South Africa has been rationalising research into traditional remedies, focusing on key diseases to reduce duplication and cut costs.
"We select those that will go through the validation process depending on potential," says Yonah Seleti of the South African Department of Science and Technology.
Some governments are now deciding that widely used traditional medicines from their own countries should need only reduced investigations before national approval.
The European Union has recognised this to some extent. The EU’s new ‘Traditional Use’ directive, which will replace an existing directive next year, will license traditional medicines for sale in Europe if they have been in safe and effective use for 15 years.

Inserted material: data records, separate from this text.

Lemma ds_lookup ds e m os : exporting ds e -> offsets !! m = Some os -> is_Some (ds !! m).
Proof.
  intros He Hm. apply lookup_lt_is_Some. rewrite (exporting_length _ _ He).
  destruct (slot_of _ _ Hm) as (en & Hen & _). by eapply lookup_lt_Some.
Qed.

Lemma step_emit hist w ds k raw : invariant hist w ds -> step_ok (Emit k raw) ->
  invariant (hist ++ [Emit k raw]) (with_collector (emit k raw (collector w)) (samples w) w) ds.
Proof.
  intros [He Hc Hp Hb Hpo Ha] Hs. cbn in Hs. split; cbn; try done.
  - etrans; [apply offs_add_raw|done].
  - apply provider_ok_add_raw; [done|]. by rewrite Hp.
  - intros m os e d Hm Hin Hen Hds. specialize (Ha m os e d Hm Hin Hen Hds).
    cbn [collector with_collector emit _samplesProviders sent].
    change (alter _ k (_samplesProviders (collector w))) with (add_raw raw k (_samplesProviders (collector w))).
    rewrite pending_add_raw by (by rewrite Hp).
    rewrite emitted_snoc, (bind_app (exported os) (emitted ps os hist)), <- Ha, Hp, emitted_one.
    rewrite (bind_app (exported os) (pending _ os)). by rewrite <- !(assoc (++)).
Qed.

Lemma step_live hist w ds k ev : invariant hist w ds ->
  (forall ObjectWeight, live vc GetFrame GetId above_one scale ObjectWeight k ev w = Some w) /\ invariant (hist ++ [Live k ev]) w ds.
Proof.
  intros [He Hc Hp Hb Hpo Ha]. split; [intros ow; unfold live; by rewrite Hb|]. split; try done.
  intros m os e d Hm Hin Hen Hds. rewrite emitted_snoc. cbn. rewrite app_nil_r. by apply (Ha m os e d).
Qed.

Lemma step_collect hist w ds : invariant hist w ds ->
  exists w' ds', CollectTick vc GetFrame GetId ComputeUpscaleWeight above_one scale w = Some w' /\
    invariant (hist ++ [Collect]) w' ds' /\
    Forall (fun p => _collectedSamples p.1 = []) (_samplesProviders (collector w')).
Proof.
  intros [He Hc Hp Hb Hpo Ha]. unfold CollectTick.
  destruct (CollectSamples_received _ _ Hpo _ _ _ He Hc) as (l & h & e & ds' & -> & He' & Hc' & Ho & Hz & Hr). cbn.
  eexists _, ds'. split; [done|]. split; [|done]. split; cbn; try done.
  - by rewrite Ho.
  - apply empty_provider_ok; [done|]. by rewrite Ho, Hp.
  - intros m os en d' Hm Hin Hen Hd'. destruct (ds_lookup _ _ _ _ He Hm) as [d Hd].
    specialize (Ha m os en d Hm Hin Hen Hd). rewrite (Hr m os d Hm Hd) in Hd'. injection Hd' as <-.
    cbn [collector with_collector _samplesProviders sent].
    rewrite (empty_pending l) by done. rewrite emitted_snoc. cbn. rewrite !app_nil_r. exact Ha.
Qed.

(** Process samples add nothing to the profiles of the providers. *)
Lemma process_contribution ss m os e : Forall process_ok ss -> offsets !! m = Some os -> os ∈ ps ->
  entries !! m = Some e -> (ss ≫= contribution e) = [].
Proof.
  intros Hss Hm Hin He. induction Hss as [|s ss (os' & Hos' & Hni & Hc) _ IH]; [done|]. cbn. rewrite IH, app_nil_r.
  apply list_elem_of_lookup in Hos' as [m' Hm'].
  eapply (contribution_other m' m); [done|done| |by exists os|done]. intros ->. congruence.
Qed.

Lemma process_sample_ok ss : Forall process_ok ss -> Forall (sample_ok vc) ss.
Proof. intros Hss. eapply Forall_impl; [exact Hss|]. by intros s (os & _ & _ & Hc & _). Qed.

Yet not many traditional medicines are expected to clear even that hurdle.
"Africa has an oral tradition. If you want to say: ‘has this drug been used for 15 years?’ you won’t find the documentation," says Nceba Gqaleni, professor of Traditional Medicine at the at the University of KwaZulu-Natal, South Africa.

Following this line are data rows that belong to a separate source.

Lemma next_window_ok now : 0 <= now -> exists w, next_window U now = Some w /\ window_ok U w /\
  U * 1000 <= 2 * sleepTime w < 3 * (U * 1000) /\ 2 * Z.abs (startTime w - now) <= U * 1000.
Proof.
  intros Hn. unfold next_window. rewrite truncate_spec by done. cbn.
  pose proof (Z.mod_pos_bound now (U * 1000) ltac:(lia)) as Hb. pose proof (aligned_sub now) as Ha.
  set (r := now mod (U * 1000)) in *. rewrite Z.gtb_ltb. destruct (Z.ltb_spec (now - r + U * 1000 - now) (now - (now - r))).
  - eexists. split; [done|]. split; [split; cbn; [|done]|cbn; lia].
    rewrite <- Zplus_mod_idemp_l, Ha. cbn. apply Z.mod_same. lia.
  - eexists. split; [done|]. split; [by split|cbn; lia].
Qed.

(** A window that is close to [e] starts there. *)
Lemma next_window_at now e : 0 <= now -> e mod (U * 1000) = 0 -> 2 * Z.abs (now - e) < U * 1000 ->
  exists w, next_window U now = Some w /\ startTime w = e /\ window_ok U w.
Proof.
  intros Hn He Hd. destruct (next_window_ok now Hn) as (w & -> & [Ha Hlen] & _ & Hs).
  exists w. split_and!; [done| |done]. apply Z.mod_divide in He as [a ->]; [|lia].
  apply Z.mod_divide in Ha as [b Hb]; [|lia]. rewrite Hb in *. assert (a = b) as -> by nia. done.
Qed.

Lemma export_loop_tiles nows : forall w, window_ok U w -> Forall (fun t => 0 <= t) nows -> timely U nows (endTime w) ->
  exists ws, export_loop U nows w = Some ws /\ length ws = length nows /\
    forall i w', ws !! i = Some w' -> window_ok U w' /\ startTime w' = startTime w + Z.of_nat i * (U * 1000).
Proof.
  induction nows as [|now nows IH]; intros w Hw Hn Ht; cbn [export_loop].
  - exists []. split_and!; [done..|]. intros i w' Hi. by rewrite lookup_nil in Hi.
  - apply Forall_cons in Hn as [Hn Hns]. destruct Ht as [Hd Ht]. destruct Hw as [Ha Hl] eqn:E; clear E.
    assert (endTime w mod (U * 1000) = 0) as He.
    { rewrite Hl, <- Zplus_mod_idemp_l, Ha. cbn. apply Z.mod_same. lia. }
    destruct (next_window_at now _ Hn He Hd) as (w1 & -> & Hs1 & Hw1). cbn.
    destruct (IH w1 Hw1 Hns) as (ws & -> & Hlen & Hws). { destruct Hw1 as [_ ->]. by rewrite Hs1. }
    cbn. exists (w :: ws). split_and!; [done|cbn; by rewrite Hlen|].
    intros [|i] w' Hi; cbn in Hi; [injection Hi as <-; split; [by split|lia]|].
    destruct (Hws _ _ Hi) as [? ->]. split; [done|]. rewrite Hs1, Hl. lia.
Qed.

(** C36: the profiles tile the time.  As long as each export and the adjustments of the clock
    take less than half of the upload interval, the windows exported by the loop of
    [ExportWork] are aligned to the interval, as long as it is, and each one starts where
    the one before ended; the first one holds the time of the start.  The first wait goes
    up to the end of the first window: it is positive and one interval at most, but may be
    arbitrarily short.  Every later wait, whatever the clock says after the export, is at
    least half of the interval and less than one and a half. *)
Theorem export_windows_tile now nows : 0 <= now -> Forall (fun t => 0 <= t) nows ->
  (exists first, first_window U now = Some first /\ startTime first <= now < endTime first /\
     sleepTime first = endTime first - now /\ 0 < sleepTime first <= U * 1000 /\
     (timely U nows (endTime first) ->
      exists ws, ExportWork U now nows = Some ws /\ length ws = length nows /\
        forall i w, ws !! i = Some w ->
          window_ok U w /\ startTime w = startTime first + Z.of_nat i * (U * 1000))) /\
  Forall (fun t => exists w, next_window U t = Some w /\ U * 1000 <= 2 * sleepTime w < 3 * (U * 1000)) nows.
Proof.
  intros Hn Hns. split.
  - pose proof (Z.mod_pos_bound now (U * 1000) ltac:(lia)) as Hb.
    unfold ExportWork, first_window. rewrite truncate_spec by done. cbn. eexists. split; [done|]. split_and!; [cbn; lia..|].
    intros Ht. apply export_loop_tiles; [|done|done]. split; [apply aligned_sub|done].
  - eapply Forall_impl; [exact Hns|]. intros t Ht. destruct (next_window_ok t Ht) as (w & ? & _ & ? & _). by exists w.
Qed.
End tiles.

"How do you convince traditional healers to conduct their own documentary process without them thinking you want to steal their knowledge?"
OneWorld Health is seeking a way to scale up synthetic artemisinin production
Ways and means
But there are promising new drug development partnerships emerging, with both public and private funding, which might become routes for official acceptance of traditional medicines in Europe and the United States.

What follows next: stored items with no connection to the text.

Lemma sum_pos {A} (f : A -> nat) (l : list A) : sum_list_with f l <> 0%nat -> exists i x, l !! i = Some x /\ f x <> 0%nat.
Proof.
  induction l as [|a l IH]; cbn; [done|]. intros Hs. destruct (decide (f a = 0%nat)) as [Ha|Ha].
  - destruct IH as (i & x & Hi & Hx); [lia|]. by exists (S i), x.
  - by exists 0%nat, a.
Qed.

(** The instance is there and, for [AsyncSafeCopy], empty. *)
Definition target_ok (safe : bool) (i : nat) (ps : list (option nat)) : Prop :=
  if safe then ps !! i = Some None else (i < length ps)%nat.

(** What holds at a point of a thread. *)
Definition point_ok (tb : Table) (ps : list (option nat)) (t : nat) (pt : Point) : Prop :=
  match pt with
  | Idle | Releasing _ _ | WantRelease _ | WantInit | WantDestroy => holder tb <> Some t
  | WantAcquire i _ | Exchanging _ i _ | Checking i _ => (i < length ps)%nat /\ holder tb <> Some t
  | CopyFrom safe i _ => target_ok safe i ps /\ holder tb <> Some t
  | Copying safe i j p => target_ok safe i ps /\ ps !! j = Some (Some p) /\ holder tb <> Some t
  | Storing i _ => target_ok true i ps /\ holder tb <> Some t
  | Decrementing _ _ c => 1 < c /\ holder tb <> Some t
  | Emplaced i p => (i < length ps)%nat /\ holder tb = Some t /\ is_Some (entries tb !! p)
  | Subtracting _ => holder tb = Some t
  | Erasing p => holder tb = Some t /\ exists str, entries tb !! p = Some (str, 0)
  end.

(** A thread is about to count or to erase the entry. *)
Definition busy (p : nat) (pt : Point) : Prop :=
  match pt with Emplaced _ q | Erasing q => q = p | _ => False end.

Record inv (s : State) : Prop := {
  inv_points : forall t pt, points s !! t = Some pt -> point_ok (table s) (ptrs s) t pt;
  inv_holder : forall t, holder (table s) = Some t -> is_Some (points s !! t);
  inv_counts : forall p str c, entries (table s) !! p = Some (str, c) -> c = Z.of_nat (refs p s);
  inv_zero : forall p str, entries (table s) !! p = Some (str, 0) -> exists t pt, points s !! t = Some pt /\ busy p pt;
  inv_alive : forall p, refs p s <> 0%nat -> is_Some (entries (table s) !! p);
  inv_unique : forall p q str c d, entries (table s) !! p = Some (str, c) -> entries (table s) !! q = Some (str, d) -> p = q;
  inv_fresh : forall p, is_Some (entries (table s) !! p) -> (p < next (table s))%nat }.

(** The thread relies on the value of the instance: it copies it, or found it empty. *)
Definition relies (i : nat) (pt : Point) : bool :=
  match pt with
  | Copying safe k j _ => bool_decide (j = i) || (safe && bool_decide (k = i))
  | CopyFrom true k _ | Storing k _ => bool_decide (k = i)
  | _ => false
  end.

(** The synchronization that the class asks of its users: an instance is not changed while
    another thread copies it or copies into it. *)
Definition quiet (t i : nat) (s : State) : Prop :=
  forall t' pt, t' <> t -> points s !! t' = Some pt -> relies i pt = false.

Definition allowed (a : Action) (s : State) : Prop :=
  match a with
  | Start t c =>
      match c with
      | AssignString i _ | AssignCopy i _ | AsyncSafeCopy i _ | Reset i | AsyncSafeReset i => (i < length (ptrs s))%nat
      | CallInit | CallDestroy => True
      end
  | Run t _ => match points s !! t with Some (Exchanging _ i _ | Storing i _) => quiet t i s | _ => True end
  end.

Lemma find_string_Some str m p : find_string str m = Some p -> exists c, m !! p = Some (str, c).
Proof.
  unfold find_string. intros ([q [str' c]] & Hf & [= <-])%fmap_Some_1.
  apply find_some in Hf as [Hin He]. cbn in He. apply bool_decide_eq_true in He. subst.
  apply list_elem_of_In, elem_of_map_to_list in Hin. by exists c.
Qed.

Lemma find_string_None str m p c : find_string str m = None -> m !! p <> Some (str, c).
Proof.
  unfold find_string. intros Hf Hp. destruct (find _ (map_to_list m)) as [e|] eqn:E; [done|].
  apply elem_of_map_to_list, list_elem_of_In in Hp. apply (find_none _ _ E) in Hp. cbn in Hp.
  by apply bool_decide_eq_false in Hp.
Qed.

Lemma refs_point p t pt pt' s : points s !! t = Some pt ->
  (refs p (set_point t pt' s) + held p pt = refs p s + held p pt')%nat.
Proof. intros Ht. unfold refs. cbn. pose proof (sum_insert (held p) _ _ _ pt' Ht). lia. Qed.

Lemma held_refs p t pt s : points s !! t = Some pt -> (held p pt <= refs p s)%nat.
Proof. intros Ht. pose proof (sum_elem (held p) _ _ _ Ht). unfold refs. lia. Qed.

Lemma here_self p : here p (Some p) = 1%nat.
Proof. unfold here. by rewrite decide_True. Qed.

(** The entry of a reference that a thread owns. *)
Lemma held_entry s t pt p : inv s -> points s !! t = Some pt -> held p pt = 1%nat ->
  exists str c, entries (table s) !! p = Some (str, c) /\ c = Z.of_nat (refs p s) /\ 1 <= c.
Proof.
  intros Hi Ht Hh. pose proof (held_refs p _ _ _ Ht) as Hr. destruct (inv_alive _ Hi p) as [[str c] He]; [lia|].
  pose proof (inv_counts _ Hi _ _ _ He) as Hc. exists str, c. split_and!; [done|done|lia].
Qed.

Lemma refs_table p tb s : refs p (set_table tb s) = refs p s.
Proof. done. Qed.

Lemma lookup_set_point t pt s t' pt' : points (set_point t pt s) !! t' = Some pt' ->
  (t' = t /\ pt' = pt) \/ (t' <> t /\ points s !! t' = Some pt').
Proof.
  cbn. intros H. destruct (decide (t' = t)) as [->|Hne].
  - destruct (decide (t < length (points s))%nat).
    + rewrite list_lookup_insert_eq in H by done. left. naive_solver.
    + rewrite list_insert_ge in H by lia. apply lookup_lt_Some in H. lia.
  - right. by rewrite list_lookup_insert_ne in H by done.
Qed.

These include collaborations between universities, philanthropic organisations (such as the Gates Foundation) and drug management non-profit organisations.
OneWorld Health, the first non-profit drug development company in the United States, is seeking a way to scale up synthetic artemisinin production. The drug’s success has led to a shortage of the raw material, and OneWorld Health will steer a new, synthesised artemisenin through FDA approval.
"In China there is a large integrated planting and harvesting of artemisinin," says Tue Nguyan, head of Research and Clinical Development at OneWorld Health. "But there is wide variation of quality yield, and the impurities that come with it depend on where it comes from, how it is harvested and extracted and purified.
"Our project was to take some genes from the plant and insert them into yeast, grow the yeast to grow the artemisinin acid, and do some chemistry."
A grant from the Gates Foundation has funded taking the laboratory experiment to industrial scale.
"We have been able to make the process large scale so the yield is high enough to make it economical," says Nguyan.
OneWorld Health is also looking at synthesising prostratin, an anti-AIDS compound.
Prostratin comes from the bark of Samoa’s mamala tree (Homalanthus nutans), used by Samoan healers to treat jaundice (hepatitis). OneWorld Health has already signed an agreement with the Samoan government and village elders to give them half the profits of any anti-AIDS drug eventually produced.
Still at the early stages of development, prostratin was licensed by the United States’ National Institute for Health to the non-profit Alliance for AIDS Research, which will manage the pre-clinical research on the way to FDA approval.
"It’s an interesting collection of groups coming together," says James Kirby, a molecular biologist and part of the Oneworld Health team at the University of California, Berkeley.
"There’s a lot to be said for a plant that has been used for a number of years," he adds. "There will be some level of safety or assurance that it is not a toxic compound.
"We can see indigenous use as an informal trial."
Yojana Sharma is a freelance science journalist.